About which actor was not what he expected
Park Si Hoo’s acting is better than the Director expected. Before casting, the Director has seen the actors’ previous works, like PSH’s “Prosecutor Princess” and “Queen of Reversals” and Moon Chae Won’s “It’s OK, Daddy’s Girl”. They were chosen because they were good. PSH immediately grasped the character’s essence; MCW had a hard time at first and only managed to be in character later.
The following critique of actor PSH is from another director in another part of the DVD (guy in blue with glasses? – TPM like other K-dramas was presumably shot by Team A and Team B.)
Seung Yoo … Si Hoo. He’s a very easygoing and frank person, but his character is very deep and feels very strongly. He seemed to be wearing these two faces all through the shooting, getting in and out of the drama. When I saw the instant changes, I was shocked.

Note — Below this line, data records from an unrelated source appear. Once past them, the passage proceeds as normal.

(** * MyCloneDashboard: the data layer of the financial dashboard

    A shallow embedding of the data-normalisation and aggregation code of
    [App.tsx] (currency parser, record normaliser, mock data generator,
    data loader, filter options, filtering, statistics),
    of the sort of [DashboardCharts.tsx] and of [getFinancialInsight],
    together with the parts of the JavaScript runtime this code calls.

    - A JavaScript number is an IEEE 754 binary64 value: Rocq's primitive
      [float], with [nan], [infinity] and both zeros.
    - A JavaScript string is a sequence of code units.  [string] is used,
      each character standing for the code unit with the same number
      (code units 0..255).
    - A value that comes out of [response.json()] is a tree: [value].
    - [Math.random] is an oracle threaded through the code as state; an
      exception is a [Throw] result that [try ... catch] handles. *)

From Stdlib Require Import ZArith List String Ascii Bool Floats Lia.
From Stdlib Require Import DecimalString Permutation Sorted OrdersEx.
From Stdlib Require Import RelationClasses.
Import ListNotations.

Set Warnings "-inexact-float,-register-all".
Local Open Scope string_scope.
Local Open Scope Z_scope.

(** ** Numbers *)

Module JS.

Definition number : Set := float.

(** [isNaN x] for a number [x]: only NaN differs from itself. *)
Definition isNaN (x : number) : bool := negb (PrimFloat.eqb x x).

(** [x > 0] and [x < 0]; both are false on NaN. *)
Definition gt0 (x : number) : bool := PrimFloat.ltb 0%float x.
Definition lt0 (x : number) : bool := PrimFloat.ltb x 0%float.

(** The number value of the decimal [m * 10 ^ e10], signed by [neg]:
    the binary64 value nearest to it, ties to even, infinite when it
    overflows (ECMA-262, "the Number value for" a mathematical value).
    An integer is rounded directly, a fraction through one exact
    division, so that the result is rounded once. *)
Definition number_of_decimal (neg : bool) (m : Z) (e10 : Z) : number :=
  match m with
  | Z0 => SF2Prim (S754_zero neg)
  | Zpos p =>
      if 0 <=? e10
      then SF2Prim (binary_normalize prec emax
                      (cond_Zopp neg (m * 10 ^ e10)) 0 false)
      else SF2Prim (SFdiv prec emax (S754_finite neg p 0)
                      (S754_finite false (Z.to_pos (10 ^ (- e10))) 0))
  | Zneg _ => nan
  end.

(** The number value of an integer. *)
Definition number_of_Z (z : Z) : number :=
  SF2Prim (binary_normalize prec emax z 0 false).

(** [Math.floor]: the greatest integer not above [x]; NaN, the infinities
    and both zeros are returned unchanged. *)
Definition Math_floor (x : number) : number :=
  match Prim2SF x with
  | S754_finite s m e =>
      if 0 <=? e then x
      else
        number_of_Z (cond_Zopp s (Zpos m) / 2 ^ (- e))
  | _ => x
  end.

(** ** Strings *)

Definition is_digit (c : ascii) : bool :=
  let n := nat_of_ascii c in (48 <=? n)%nat && (n <=? 57)%nat.

Definition digit_value (c : ascii) : Z := Z.of_nat (nat_of_ascii c) - 48.

(** White space and line terminators among the code units 0..255: TAB, LF,
    VT, FF, CR, SP, NBSP. *)
Definition is_space (c : ascii) : bool :=
  let n := nat_of_ascii c in
  ((9 <=? n)%nat && (n <=? 13)%nat) || (n =? 32)%nat || (n =? 160)%nat.

Fixpoint chars (s : string) : list ascii :=
  match s with
  | EmptyString => []
  | String c s' => c :: chars s'
  end.

Fixpoint text (l : list ascii) : string :=
  match l with
  | [] => EmptyString
  | c :: l' => String c (text l')
  end.

Fixpoint drop_spaces (l : list ascii) : list ascii :=
  match l with
  | c :: l' => if is_space c then drop_spaces l' else l
  | [] => []
  end.

Definition trim (l : list ascii) : list ascii :=
  rev (drop_spaces (rev (drop_spaces l))).

(** The longest run of decimal digits at the front, and what follows. *)
Fixpoint take_digits (l : list ascii) : list ascii * list ascii :=
  match l with
  | c :: l' =>
      if is_digit c
      then let (ds, rest) := take_digits l' in (c :: ds, rest)
      else ([], l)
  | [] => ([], [])
  end.

Definition digits_value (ds : list ascii) : Z :=
  fold_left (fun acc c => 10 * acc + digit_value c) ds 0.

Fixpoint starts_with (p l : list ascii) : bool :=
  match p, l with
  | [], _ => true
  | a :: p', b :: l' => Ascii.eqb a b && starts_with p' l'
  | _ :: _, [] => false
  end.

Before shooting he could be chatting and laughing, but two seconds after the camera started rolling, he immediately became immersed in the character’s feelings … strong emotions pouring out …. At times like this, ah, I was really awed! totally awed!
Abour the ending
Originally the Director felt it’s OK even if it’s a tragic ending. At first they conceived of an ending in which Seung Yoo died and Kyung Hye and Se Ryeong (and her unborn child) were talking about the future. But in Episode 22 too many people died — Jung Jong, Prince Geum Sung, Danjong … When the Director first received the script, he was very unhappy. He felt if they were really to go down the tragic road, he would be most unhappy because Episode 22 was too dark. So the Director asked the Scriptwriter to let the principals live. Director also said he received calls from home asking him to let the principals live, same with the Scriptwriter.
The Scriptwriter was going to let Suyang and Seung Yoo reconcile, but the Director felt Suyang was unforgivable, so he would not agree to the two of them reconciling.
Since the two principals were to be allowed to live, the Scriptwriter proposed making Seung Yoo blind. The Director felt this could be tried and later the Scriptwriter really wrote this in. The Director then thought: “Fans won’t like this. Might as well let Seung Yoo die.” The Director was convinced this was right, so he told the Scriptwriter what he wanted, but the Scriptwriter wrote the present ending instead. The Director asked PSH whether he liked the ending and PSH said YES. If he was not to die, how could he live happily with so many loved ones around him dead? So let it be, he liked this ending (of his being blind). The Director then said OK and the ending was shot like this.
The following is actually from another part of the DVD – when PSH is watching Episode 24 with the Directors and Scriptwriters. We’ve put it here because it relates to the above.
“Although I lost my sight, I rediscovered my heart. Although I let go of my revenge, I have gained you.”
Both the Scriptwriter and Park Si Hoo say they like these lines very much. The Scriptwriter was uncertain to the very last whether to include these lines, not sure whether they would sound corny. But PSH said he liked these lines best and they’re relevant to the theme at the conclusion of Episode 24. Seung Yoo’s blithe smile and Se Ryeong’s warm expression blend sorrow and tenderness in this ending and make it a classic.